The right way to get both service and scale
As you rethink your approach to commercializing rare and orphan drugs, start with what matters most: the patient’s needs. Once you do, you’ll see how the traditional approaches to scalability and service are ineffective. You’ll also see how the two are inseparable—and trying to select one over the other is a false choice, when you’re working with small patient populations. Indeed, you need both service and scalability to succeed, and a patient-first model is the way to achieve it.
What does a patient-first model look like? The foundation starts with creating an exclusive, single source program for a rare or orphan drug and building a team that is 100% dedicated to serving that drug’s patients. The team should include both patient hub services and specialty pharmacy all under one umbrella.
The intensive focus on a therapy enables the team to achieve a level of expertise that would be difficult if not impossible to replicate elsewhere. Team members are versed in every aspect of your drug, such as having the expertise to answer every question and concern from patients, physicians and payers; navigating the prior authorization process and knowing how to monitor and encourage compliance.

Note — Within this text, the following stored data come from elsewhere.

Lemma safe_exec_release : safe (exec_release env i) any.
Proof. unfold exec_release. machine. Qed.

Lemma safe_push_next_record v h : safe (push_next_record env v h) any.
Proof. unfold push_next_record. machine. Qed.

#[local] Hint Resolve safe_push_next_record : gemini.

Lemma safe_exec_read_next : safe (exec_read_next env i) any.
Proof. unfold exec_read_next. machine. Qed.

Lemma safe_exec_read_next_try : safe (exec_read_next_try env i) any.
Proof. unfold exec_read_next_try. machine. Qed.

Lemma safe_dict_cell fs f t sr : safe (evaluateDictFieldCell env fs f t sr) any.
Proof. unfold evaluateDictFieldCell. machine. by apply safe_lift. Qed.
#[local] Hint Resolve safe_dict_cell : gemini.

Lemma safe_exec_read_v : safe (exec_read_v env i) any.
Proof. unfold exec_read_v. machine. Qed.

Lemma safe_exec_read_v_try : safe (exec_read_v_try env i) any.
Proof. unfold exec_read_v_try. machine. Qed.

Lemma safe_exec_extract : safe exec_extract any.
Proof. unfold exec_extract. machine. Qed.

Lemma safe_exec_resolve_dict : safe (exec_resolve_dict env i) any.
Proof. unfold exec_resolve_dict. machine. Qed.

Lemma safe_exec_write_v : safe (exec_write_v env i) any.
Proof. unfold exec_write_v. machine. Qed.

Lemma safe_exec_write_v_try : safe (exec_write_v_try env i) any.
Proof. unfold exec_write_v_try. machine. Qed.

Lemma safe_exec_close : safe (exec_close i) any.
Proof. unfold exec_close. machine. Qed.

#[local] Hint Resolve safe_exec_push safe_exec_arith safe_exec_div safe_exec_mod safe_exec_compare safe_exec_concat
  safe_exec_dup safe_exec_print safe_exec_coerce safe_exec_input safe_exec_jump safe_exec_call safe_exec_return
  safe_exec_for_setup safe_exec_for_next safe_exec_dim safe_exec_load_arr safe_exec_store_arr safe_exec_mat_init
  safe_exec_mat_copy safe_exec_mat_load safe_exec_mat_store safe_exec_clear safe_exec_number safe_exec_store_var
  safe_exec_load_var safe_exec_chain safe_exec_set_handler safe_exec_builtin safe_exec_call_func safe_exec_open
  safe_exec_open_try safe_exec_read safe_exec_read_try safe_exec_write safe_exec_write_try safe_exec_release
  safe_exec_read_next safe_exec_read_next_try safe_exec_read_v safe_exec_read_v_try safe_exec_extract
  safe_exec_resolve_dict safe_exec_write_v safe_exec_write_v_try safe_exec_close : gemini.
(* ===== verification/BasicExpr.v ===== *)
(** * BASIC expressions

    The expression half of the BASIC compiler: the syntax tree ([BasicAst.h]),
    the tokenizer and parser ([BasicExpressionParser.cpp]) and the emitter of
    stack code ([ExpressionAstEmitter] of [BasicBytecodeEmitter.cpp]).

    A tree built by the parser has no null children, so the trees here have
    none; the source ranges of tree nodes, which nothing reads, are left out
    (those of tokens are kept: the parser compares them). Errors are [Bad]
    with the code's message; the instructions of an expression whose emission
    fails are dropped, as the caller clears the program then. The recursive
    descent takes fuel: [parse_fuel] calls are enough ([basic_parse_total]). *)

From Stdlib Require Import Ascii String.
From S2P Require Import Prelude CLib Dbl Records Conv Bytecode Correl Values Registry.
From stdpp Require Import options.
Local Open Scope Z_scope.

(** ** Results *)

Inductive checked (A : Type) := Good (a : A) | Bad (error : string) | NoFuel.
Arguments Good {_} _.
Arguments Bad {_} _.
Arguments NoFuel {_}.

#[global] Instance checked_eq_dec `{EqDecision A} : EqDecision (checked A).
Proof. solve_decision. Defined.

As the exclusive source, the team also has unprecedented visibility into your drug’s market. You have one set of comprehensive data that reveals where you are today and what your next steps can be to drive greater success. In contrast, a traditional hub-and-spoke model yields disjointed data from multiple stakeholders. The result: a needlessly complex and unclear view of your drug’s performance.
Above all, a patient-first model creates an intimate connection with and understanding of your patient population. So, you are better able to anticipate program growth and scale up just in advance of actual need. By taking this approach to scalability, you’re not investing in infrastructure that is “waiting around” in case it may be needed. Rather, you’re allocating more resources as the needs materialize.
The patient-first approach is proven to increase compliance as well, which is of course good for every stakeholder—patient, physician, payer and manufacturer. Outside this model, a compliance rate of 65 – 80% may be possible. In my experience using a patient-first model, you can achieve 90% or even higher.
Choose the patient-first model
Don’t fall into the trap of choosing between service or scalability. Use a patient-first model to focus on service. Then, leverage the unique visibility that this approach provides to identify how and when to scale up and add resources, as the demand for your therapy grows and you need more support to maintain the high service levels your patients require.